## Work item
Quote exactly and only this range of lines in the data below: the line that holds "Lemma ends_in_space_snoc p" to the line that holds "intros (-> &", both included.

(Dataset entries)
-*-

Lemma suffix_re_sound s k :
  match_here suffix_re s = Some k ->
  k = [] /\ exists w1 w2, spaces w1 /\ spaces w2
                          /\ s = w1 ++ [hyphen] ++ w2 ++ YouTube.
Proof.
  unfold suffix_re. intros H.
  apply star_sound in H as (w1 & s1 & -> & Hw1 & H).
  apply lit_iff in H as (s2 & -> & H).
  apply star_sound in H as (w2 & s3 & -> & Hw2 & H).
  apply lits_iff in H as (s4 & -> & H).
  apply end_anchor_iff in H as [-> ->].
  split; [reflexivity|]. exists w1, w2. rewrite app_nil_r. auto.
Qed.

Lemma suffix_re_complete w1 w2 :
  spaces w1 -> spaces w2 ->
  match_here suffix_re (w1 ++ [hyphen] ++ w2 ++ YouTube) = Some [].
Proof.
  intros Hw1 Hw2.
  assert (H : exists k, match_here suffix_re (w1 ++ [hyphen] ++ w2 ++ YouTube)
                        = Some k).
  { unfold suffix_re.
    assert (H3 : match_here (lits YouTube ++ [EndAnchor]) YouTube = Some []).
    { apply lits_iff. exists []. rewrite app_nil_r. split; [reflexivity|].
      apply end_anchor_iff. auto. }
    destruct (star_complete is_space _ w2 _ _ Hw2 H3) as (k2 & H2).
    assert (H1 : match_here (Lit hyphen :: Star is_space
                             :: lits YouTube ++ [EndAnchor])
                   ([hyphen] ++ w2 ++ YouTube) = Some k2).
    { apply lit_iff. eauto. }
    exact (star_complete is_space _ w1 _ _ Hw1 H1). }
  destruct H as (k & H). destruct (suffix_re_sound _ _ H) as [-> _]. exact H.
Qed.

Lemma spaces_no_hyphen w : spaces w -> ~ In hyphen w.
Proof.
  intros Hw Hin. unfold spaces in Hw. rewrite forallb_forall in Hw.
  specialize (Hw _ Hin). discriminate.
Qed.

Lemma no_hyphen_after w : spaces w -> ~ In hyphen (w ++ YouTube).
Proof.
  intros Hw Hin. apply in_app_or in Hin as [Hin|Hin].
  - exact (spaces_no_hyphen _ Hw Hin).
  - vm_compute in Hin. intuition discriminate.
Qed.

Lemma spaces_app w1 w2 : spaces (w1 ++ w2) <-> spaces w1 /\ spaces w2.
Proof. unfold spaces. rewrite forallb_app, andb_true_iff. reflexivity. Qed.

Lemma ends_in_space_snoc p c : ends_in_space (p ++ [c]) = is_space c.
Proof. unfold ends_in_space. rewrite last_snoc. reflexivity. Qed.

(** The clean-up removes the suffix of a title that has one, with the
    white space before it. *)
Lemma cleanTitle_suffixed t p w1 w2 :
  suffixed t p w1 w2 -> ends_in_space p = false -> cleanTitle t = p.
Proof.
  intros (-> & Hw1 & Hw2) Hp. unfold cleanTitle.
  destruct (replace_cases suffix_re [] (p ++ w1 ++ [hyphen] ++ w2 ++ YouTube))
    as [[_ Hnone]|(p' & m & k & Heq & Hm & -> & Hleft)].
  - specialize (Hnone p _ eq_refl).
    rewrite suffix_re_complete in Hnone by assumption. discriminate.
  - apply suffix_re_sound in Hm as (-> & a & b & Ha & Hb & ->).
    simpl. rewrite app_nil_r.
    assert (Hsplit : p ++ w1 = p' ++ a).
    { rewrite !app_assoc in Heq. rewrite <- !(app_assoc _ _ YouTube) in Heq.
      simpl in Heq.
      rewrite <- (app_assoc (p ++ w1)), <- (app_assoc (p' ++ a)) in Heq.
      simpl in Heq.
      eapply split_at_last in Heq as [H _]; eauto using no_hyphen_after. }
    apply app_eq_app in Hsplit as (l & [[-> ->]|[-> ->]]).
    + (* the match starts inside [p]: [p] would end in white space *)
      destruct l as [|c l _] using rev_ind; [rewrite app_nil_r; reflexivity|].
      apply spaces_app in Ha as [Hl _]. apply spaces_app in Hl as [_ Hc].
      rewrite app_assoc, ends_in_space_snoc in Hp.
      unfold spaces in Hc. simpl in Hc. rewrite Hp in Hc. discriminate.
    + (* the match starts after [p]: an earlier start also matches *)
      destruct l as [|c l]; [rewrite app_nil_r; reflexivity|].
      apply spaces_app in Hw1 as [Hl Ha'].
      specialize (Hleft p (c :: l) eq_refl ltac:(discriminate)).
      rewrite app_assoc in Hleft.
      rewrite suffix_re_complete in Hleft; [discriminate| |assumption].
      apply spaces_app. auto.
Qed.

-*-

## Answer to the exercise
Lemma ends_in_space_snoc p c : ends_in_space (p ++ [c]) = is_space c.
Proof. unfold ends_in_space. rewrite last_snoc. reflexivity. Qed.

(** The clean-up removes the suffix of a title that has one, with the
    white space before it. *)
Lemma cleanTitle_suffixed t p w1 w2 :
  suffixed t p w1 w2 -> ends_in_space p = false -> cleanTitle t = p.
Proof.
  intros (-> & Hw1 & Hw2) Hp. unfold cleanTitle.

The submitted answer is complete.